Translate anomaly and trend analysis findings into actionable risk tiers, monitoring signals, and policy-relevant decision frameworks for Aadhaar system oversight.

In [1]:
import pandas as pd
import numpy as np
from pathlib import Path


In [2]:
PROJECT_ROOT = Path.cwd().parent if Path.cwd().name == "notebooks" else Path.cwd()
INTERMEDIATE_PATH = PROJECT_ROOT / "data" / "intermediate"

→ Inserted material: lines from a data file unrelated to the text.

(* ===== verification/DeflateHash.v ===== *)
(** The hash table of the compressor: every chain leads, from later to earlier positions, through strings with the same hash
    value, so that two bytes of such a string decide the third. *)
From S2P Require Import Prelude Record Bits InflateState TreesTables Trees BitWriter DeflateState Deflate DeflateOut.

(** ** The parameters of the stream *)
Record geometry (s : deflate_state) : Prop := {
  gm_bits : 9 <= d_w_bits s <= 15;
  gm_wsize : d_w_size s = 2 ^ d_w_bits s;
  gm_mask : d_w_mask s = d_w_size s - 1;
  gm_wins : d_window_size s = 2 * d_w_size s;
  gm_hbits : 8 <= d_hash_bits s <= 16;
  gm_hsize : d_hash_size s = 2 ^ d_hash_bits s;
  gm_hmask : d_hash_mask s = d_hash_size s - 1;
  gm_shift : d_hash_shift s = (d_hash_bits s + MIN_MATCH - 1) / MIN_MATCH;
  gm_window : Z.of_nat (length (d_window s)) = 2 * d_w_size s;
  gm_bytes : Forall byte_ok (d_window s);
  gm_prev : Z.of_nat (length (d_prev s)) = d_w_size s;
  gm_head : Z.of_nat (length (d_head s)) = d_hash_size s }.

Lemma wsize_range s : geometry s -> 512 <= d_w_size s <= 32768.
Proof.
  intros G. rewrite (gm_wsize _ G). destruct (gm_bits _ G). change 512 with (2 ^ 9). change 32768 with (2 ^ 15).
  split; apply Z.pow_le_mono_r; lia.
Qed.
Lemma max_dist s : geometry s -> MAX_DIST s = d_w_size s - 262.
Proof. intros G. pose proof (wsize_range s G). unfold MAX_DIST. apply u32_small. unfold MIN_LOOKAHEAD, MAX_MATCH, MIN_MATCH. lia. Qed.
Lemma shift_range s : geometry s -> 3 <= d_hash_shift s <= 6 /\ d_hash_bits s <= 3 * d_hash_shift s.
Proof. intros G. rewrite (gm_shift _ G). destruct (gm_hbits _ G). unfold MIN_MATCH. split; dlia. Qed.

(** ** Hash values *)
Definition wbyte (s : deflate_state) (p : Z) : Z := default 0 (aget (d_window s) p).
Definition hash_at (s : deflate_state) (p : Z) : Z :=
  ((wbyte s p ≪ (2 * d_hash_shift s)) .^ (wbyte s (p + 1) ≪ d_hash_shift s) .^ wbyte s (p + 2)) .& d_hash_mask s.
(** [ins_h] has the first two bytes of the string at [p]. *)
Definition ins_ok (s : deflate_state) (p : Z) : Prop :=
  0 <= d_ins_h s < 2 ^ 16 /\
  (d_ins_h s ≪ d_hash_shift s) .& d_hash_mask s =
    ((wbyte s p ≪ (2 * d_hash_shift s)) .^ (wbyte s (p + 1) ≪ d_hash_shift s)) .& d_hash_mask s.

Lemma wbyte_get s p : 0 <= p < Z.of_nat (length (d_window s)) -> aget (d_window s) p = Some (wbyte s p).
Proof. intros Hp. unfold wbyte. by destruct (aget_in _ _ Hp) as [b ->]. Qed.
Lemma wbyte_byte s p : geometry s -> byte_ok (wbyte s p).
Proof.
  intros G. unfold wbyte, aget. destruct (_ <=? p); [|unfold byte_ok; cbn; lia]. destruct (d_window s !! Z.to_nat p) eqn:E; [|unfold byte_ok; cbn; lia].
  apply (proj1 (List.Forall_forall _ _) (gm_bytes _ G)). by apply list_elem_of_In, (list_elem_of_lookup_2 _ _ _ E).
Qed.

Lemma hmask s x : geometry s -> x .& d_hash_mask s = x mod 2 ^ d_hash_bits s.
Proof. intros G. rewrite (gm_hmask _ G), (gm_hsize _ G). apply land_mask. destruct (gm_hbits _ G). lia. Qed.
Lemma hmask_range s x : geometry s -> 0 <= x .& d_hash_mask s < d_hash_size s.
Proof. intros G. rewrite (hmask s x G), (gm_hsize _ G). apply Z.mod_pos_bound, pow2_pos. destruct (gm_hbits _ G). lia. Qed.
Lemma hmask_small s : geometry s -> 0 < d_hash_size s <= 2 ^ 16.
Proof. intros G. rewrite (gm_hsize _ G). destruct (gm_hbits _ G). split; [apply pow2_pos; lia|]. apply Z.pow_le_mono_r; lia. Qed.

(** A mask commutes with a shift to the left and a second mask. *)
Lemma land_shl x m n : 0 <= m -> 0 <= n -> ((x .& (2 ^ n - 1)) ≪ m) .& (2 ^ n - 1) = (x ≪ m) .& (2 ^ n - 1).
Proof.
  intros Hm Hn. rewrite !land_mask, !Z.shiftl_mul_pow2 by done. rewrite <- Z.mul_mod_idemp_l at 1 by (apply Z.pow_nonzero; lia).
  rewrite Z.mod_mod by (apply Z.pow_nonzero; lia). apply Z.mul_mod_idemp_l, Z.pow_nonzero; lia.
Qed.
Lemma land_shl_zero x m n : 0 <= n <= m -> (x ≪ m) .& (2 ^ n - 1) = 0.
Proof.
  intros H. rewrite land_mask, Z.shiftl_mul_pow2 by lia. replace m with ((m - n) + n) by lia. rewrite Z.pow_add_r, Z.mul_assoc by lia.
  apply Z.mod_mul, Z.pow_nonzero; lia.
Qed.
Lemma lxor_land a b m : (a .^ b) .& m = (a .& m) .^ (b .& m).
Proof. apply Z.bits_inj'. intros i Hi. rewrite !Z.land_spec, !Z.lxor_spec, !Z.land_spec. by destruct (Z.testbit a i), (Z.testbit b i), (Z.testbit m i). Qed.
Lemma hmask_pow s : geometry s -> d_hash_mask s = 2 ^ d_hash_bits s - 1.
Proof. intros G. by rewrite (gm_hmask _ G), (gm_hsize _ G). Qed.

Lemma UPDATE_HASH_ok s h c : geometry s -> 0 <= h < 2 ^ 16 -> UPDATE_HASH s h c = Some (((h ≪ d_hash_shift s) .^ c) .& d_hash_mask s).
Proof.
  intros G Hh. destruct (shift_range s G) as [Hs _]. unfold UPDATE_HASH, shl32. destruct (Z.leb_spec 0 (d_hash_shift s)), (Z.ltb_spec (d_hash_shift s) 32); try lia. cbn [andb mbind option_bind].
  rewrite u32_small; [done|]. rewrite Z.shiftl_mul_pow2 by lia. assert (1 <= 2 ^ d_hash_shift s <= 2 ^ 6) by (split; [apply (Z.pow_le_mono_r 2 0)|apply Z.pow_le_mono_r]; lia). nia.
Qed.

(** The start of a hash value, and its continuation. *)
Lemma hash_start s p : geometry s ->
  let h := ((wbyte s p ≪ d_hash_shift s) .^ wbyte s (p + 1)) .& d_hash_mask s in
  0 <= h < 2 ^ 16 /\ (h ≪ d_hash_shift s) .& d_hash_mask s = ((wbyte s p ≪ (2 * d_hash_shift s)) .^ (wbyte s (p + 1) ≪ d_hash_shift s)) .& d_hash_mask s.
Proof.
  intros G. destruct (shift_range s G) as [Hs _]. destruct (gm_hbits _ G). cbv zeta. split.
  - pose proof (hmask_range s ((wbyte s p ≪ d_hash_shift s) .^ wbyte s (p + 1)) G). pose proof (hmask_small s G). lia.
  - rewrite (hmask_pow s G), land_shl by lia. f_equal. rewrite Z.shiftl_lxor, Z.shiftl_shiftl by lia. do 2 f_equal. lia.
Qed.
Lemma hash_next s p : geometry s -> ins_ok s p ->
  ((d_ins_h s ≪ d_hash_shift s) .^ wbyte s (p + 2)) .& d_hash_mask s = hash_at s p.
Proof. intros G [_ H]. unfold hash_at. by rewrite lxor_land, H, <- lxor_land. Qed.
Lemma hash_roll s p : geometry s ->
  (hash_at s p ≪ d_hash_shift s) .& d_hash_mask s = ((wbyte s (p + 1) ≪ (2 * d_hash_shift s)) .^ (wbyte s (p + 2) ≪ d_hash_shift s)) .& d_hash_mask s.
Proof.
  intros G. destruct (shift_range s G) as [Hs Hb]. destruct (gm_hbits _ G). unfold hash_at. rewrite (hmask_pow s G), land_shl by lia.
  rewrite !Z.shiftl_lxor, !Z.shiftl_shiftl by lia. rewrite Z.lxor_assoc. rewrite lxor_land, land_shl_zero, Z.lxor_0_l by lia. do 3 f_equal. lia.
Qed.

(** The third byte. *)
Lemma hash_third s p q : geometry s -> hash_at s p = hash_at s q -> wbyte s p = wbyte s q -> wbyte s (p + 1) = wbyte s (q + 1) -> wbyte s (p + 2) = wbyte s (q + 2).
Proof.
  intros G H E0 E1. unfold hash_at in H. rewrite E0, E1 in H. rewrite !(lxor_land (_ .^ _)) in H. set (k := (_ .^ _) .& _) in H.
  assert (H2 : wbyte s (p + 2) .& d_hash_mask s = wbyte s (q + 2) .& d_hash_mask s).
  { apply (f_equal (Z.lxor k)) in H. by rewrite <- !Z.lxor_assoc, Z.lxor_nilpotent, !Z.lxor_0_l in H. }
  pose proof (wbyte_byte s (p + 2) G) as B1. pose proof (wbyte_byte s (q + 2) G) as B2. unfold byte_ok in *. rewrite !(hmask _ _ G) in H2.
  destruct (gm_hbits _ G). assert (2 ^ 8 <= 2 ^ d_hash_bits s) by (apply Z.pow_le_mono_r; lia). rewrite !Z.mod_small in H2 by lia. done.
Qed.

(** ** Chains

    [ins] are the positions inserted, all before [front]. A chain is good as long as its slots of [prev] were not used again. *)
Record chained (s : deflate_state) (ins : Z -> Prop) (front : Z) : Prop := {
  ch_range : forall p, ins p -> 0 <= p < front /\ p + 2 < d_strstart s + d_lookahead s;
  ch_head : forall h q, aget (d_head s) h = Some q -> q = 0 \/ ins q /\ hash_at s q = h;
  ch_prev : forall p, ins p -> d_strstart s - d_w_size s < p ->
    exists q, aget (d_prev s) (p .& d_w_mask s) = Some q /\ (q = 0 \/ ins q /\ q < p /\ hash_at s q = hash_at s p) }.

Lemma chained_front s ins f f' : chained s ins f -> f <= f' -> chained s ins f'.
Proof.
  intros [H1 H2 H3] Hf. split; [|done|done].
  - intros p Hp. destruct (H1 p Hp). lia.
Qed.

(** Changes of the window behind the data, and of the other fields. *)
Lemma hash_at_ext s s' p :
  d_hash_shift s' = d_hash_shift s -> d_hash_mask s' = d_hash_mask s -> (forall i, p <= i < p + 3 -> aget (d_window s') i = aget (d_window s) i) -> hash_at s' p = hash_at s p.
Proof. intros E1 E2 H. unfold hash_at, wbyte. rewrite E1, E2, !H by lia. done. Qed.
Lemma chained_ext s s' ins f :
  d_head s' = d_head s -> d_prev s' = d_prev s -> d_w_size s' = d_w_size s -> d_w_mask s' = d_w_mask s -> d_hash_shift s' = d_hash_shift s -> d_hash_mask s' = d_hash_mask s ->
  d_strstart s <= d_strstart s' -> d_strstart s + d_lookahead s <= d_strstart s' + d_lookahead s' ->
  (forall i, i < d_strstart s + d_lookahead s -> aget (d_window s') i = aget (d_window s) i) -> chained s ins f -> chained s' ins f.
Proof.
  intros E1 E2 E3 E4 E5 E6 Hst Hle Hw [H1 H2 H3]. assert (Hh : forall p, ins p -> hash_at s' p = hash_at s p).
  { intros p Hp. apply hash_at_ext; try done. intros i Hi. apply Hw. destruct (H1 p Hp). lia. }
  split.
  - intros p Hp. destruct (H1 p Hp). lia.
  - intros h q. rewrite E1. intros Hq. destruct (H2 h q Hq) as [|[Hi Hx]]; [by left|right]. by rewrite Hh.
  - intros p Hp. rewrite E2, E3, E4. intros Hf. destruct (H3 p Hp ltac:(lia)) as (q & Hq & [->|(Hi & Hlt & Hx)]); exists q || exists 0; split; try done; [by left|]. right. by rewrite !Hh.
Qed.

(** The fields these predicates are about. *)
Definition hfields (s : deflate_state) :=
  (d_window s, d_prev s, d_head s, d_ins_h s, (d_w_size s, d_w_bits s, d_w_mask s, d_window_size s),
   (d_hash_size s, d_hash_bits s, d_hash_mask s, d_hash_shift s), (d_strstart s, d_lookahead s, d_insert s)).
Lemma geometry_same s s' : hfields s' = hfields s -> geometry s -> geometry s'.
Proof. unfold hfields. intros [= E1 E2 E3 E4 E5 E6 E7 E8 E9 E10 E11 E12 E13 E14 E15] []. split; rewrite ?E1, ?E2, ?E3, ?E5, ?E6, ?E7, ?E8, ?E9, ?E10, ?E11, ?E12; done. Qed.
Lemma chained_same s s' ins f : hfields s' = hfields s -> chained s ins f -> chained s' ins f.
Proof. unfold hfields. intros [= E1 E2 E3 E4 E5 E6 E7 E8 E9 E10 E11 E12 E13 E14 E15]. apply chained_ext; try done; [lia|lia|]. intros i _. by rewrite E1. Qed.
Lemma ins_ok_same s s' p : hfields s' = hfields s -> ins_ok s p -> ins_ok s' p.
Proof. unfold hfields, ins_ok, wbyte. intros [= E1 E2 E3 E4 E5 E6 E7 E8 E9 E10 E11 E12 E13 E14 E15]. by rewrite E1, E4, E11, E12. Qed.

(** [s] with the fields that an insertion changes. *)
Definition rehashed (s : deflate_state) (h : Z) (prev head : list Z) : deflate_state := s <| d_ins_h := h |> <| d_prev := prev |> <| d_head := head |>.
Definition is_rehashed (s s' : deflate_state) : Prop :=
  exists h prev head, s' = rehashed s h prev head /\ length prev = length (d_prev s) /\ length head = length (d_head s).

Lemma rehashed_refl s : is_rehashed s s.
Proof. exists (d_ins_h s), (d_prev s), (d_head s). split; [by destruct s|done]. Qed.
Lemma rehashed_trans s s1 s2 : is_rehashed s s1 -> is_rehashed s1 s2 -> is_rehashed s s2.
Proof. intros (h & p & d & -> & E1 & E2) (h' & p' & d' & -> & E3 & E4). exists h', p', d'. split; [done|]. dsimp in E3. dsimp in E4. split; [by rewrite E3|by rewrite E4]. Qed.
Lemma rehashed_geometry s s' : is_rehashed s s' -> geometry s -> geometry s'.
Proof. intros (h & p & d & -> & E1 & E2) []. split; unfold rehashed; dsimp; rewrite ?E1, ?E2; done. Qed.

Lemma wmask_slot s p q : geometry s -> 0 <= p < q -> q < p + d_w_size s -> p .& d_w_mask s <> q .& d_w_mask s.
Proof.
  intros G Hp Hq. rewrite (gm_mask _ G), (gm_wsize _ G) in *. destruct (gm_bits _ G). rewrite !land_mask by lia. pose proof (pow2_pos (d_w_bits s) ltac:(lia)).
  intros E. set (w := 2 ^ d_w_bits s) in *. assert (Hm : (q - p) mod w = 0) by (rewrite Zminus_mod, E, Z.sub_diag; by apply Z.mod_0_l; lia).
  rewrite Z.mod_small in Hm; lia.
Qed.
Lemma wmask_range s p : geometry s -> 0 <= p .& d_w_mask s < Z.of_nat (length (d_prev s)).
Proof.
  intros G. rewrite (gm_prev _ G), (gm_mask _ G), (gm_wsize _ G). destruct (gm_bits _ G). rewrite land_mask by lia. apply Z.mod_pos_bound, pow2_pos. lia.
Qed.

biometric_df = pd.read_parquet(INTERMEDIATE_PATH / "biometric_base.parquet")
demographic_df = pd.read_parquet(INTERMEDIATE_PATH / "demographic_base.parquet")
enrollment_df = pd.read_parquet(INTERMEDIATE_PATH / "enrollment_base.parquet")


In [3]:
def state_level_summary(df, value_cols):
    return (
        df.groupby("state")[value_cols]
        .sum()
        .reset_index()
    )


In [6]:
bio_state = state_level_summary(biometric_df, ["bio_age_5_17", "bio_age_17_"])
demo_state = state_level_summary(demographic_df, ["demo_age_5_17", "demo_age_17_"])
enr_state = state_level_summary(
    enrollment_df, ["age_0_5", "age_5_17", "age_18_greater"]
)


In [7]:
from sklearn.preprocessing import MinMaxScaler

def normalize_df(df, exclude_cols=["state"]):
    scaler = MinMaxScaler()
    num_cols = [c for c in df.columns if c not in exclude_cols]
    df[num_cols] = scaler.fit_transform(df[num_cols])
    return df


In [8]:
bio_state_n = normalize_df(bio_state.copy())
demo_state_n = normalize_df(demo_state.copy())
enr_state_n = normalize_df(enr_state.copy())


In [9]:
bio_state_n["risk_score"] = bio_state_n[
    ["bio_age_5_17", "bio_age_17_"]
].mean(axis=1)

demo_state_n["risk_score"] = demo_state_n[
    ["demo_age_5_17", "demo_age_17_"]
].mean(axis=1)

enr_state_n["risk_score"] = enr_state_n[
    ["age_0_5", "age_5_17", "age_18_greater"]
].mean(axis=1)


In [10]:
def assign_risk_bucket(score):
    if score >= 0.75:
        return "High"
    elif score >= 0.40:
        return "Medium"
    else:
        return "Low"


In [11]:
for df in [bio_state_n, demo_state_n, enr_state_n]:
    df["risk_bucket"] = df["risk_score"].apply(assign_risk_bucket)


In [12]:
final_risk = (
    bio_state_n[["state", "risk_bucket"]]
    .merge(
        enr_state_n[["state", "risk_bucket"]],
        on="state",
        suffixes=("_biometric", "_enrollment"),
        how="outer"
    )
    .merge(
        demo_state_n[["state", "risk_bucket"]],
        on="state",
        how="outer"
    )
    .rename(columns={"risk_bucket": "risk_bucket_demographic"})
)


In [13]:
final_risk.head()


Unnamed: 0,state,risk_bucket_biometric,risk_bucket_enrollment,risk_bucket_demographic
0,100000,,Low,Low
1,Andaman & Nicobar Islands,Low,Low,Low
2,Andaman and Nicobar Islands,Low,Low,Low
3,Andhra Pradesh,Low,Low,Low
4,Arunachal Pradesh,Low,Low,Low


### Risk Intrepretation framework

| Biometric | Enrollment | Demographic | Action                       |
| --------- | ---------- | ----------- | ---------------------------- |
| High      | High       | Any         | Immediate operational review |
| High      | Medium     | Any         | Capacity augmentation        |
| Medium    | High       | Any         | Targeted monitoring          |
| Medium    | Medium     | Any         | Routine monitoring           |
| Low       | Low        | Low         | No action                    |


In [14]:
priority_states = final_risk[
    (final_risk["risk_bucket_biometric"] == "High") |
    (final_risk["risk_bucket_enrollment"] == "High")
]

priority_states.sort_values(
    ["risk_bucket_enrollment", "risk_bucket_biometric"],
    ascending=False
).head(10)


Unnamed: 0,state,risk_bucket_biometric,risk_bucket_enrollment,risk_bucket_demographic
32,Maharashtra,High,Low,Medium
52,Uttar Pradesh,High,High,High


### Decision Framework Conclusion

By integrating anomaly severity, temporal trends, and geographic concentration, this framework translates analytical insights into actionable risk tiers for Aadhaar system oversight. States are categorized into low, medium, and high-risk groups, enabling targeted monitoring, capacity planning, and policy intervention. The approach supports proactive governance by identifying early warning signals of sustained system stress rather than reacting to isolated events.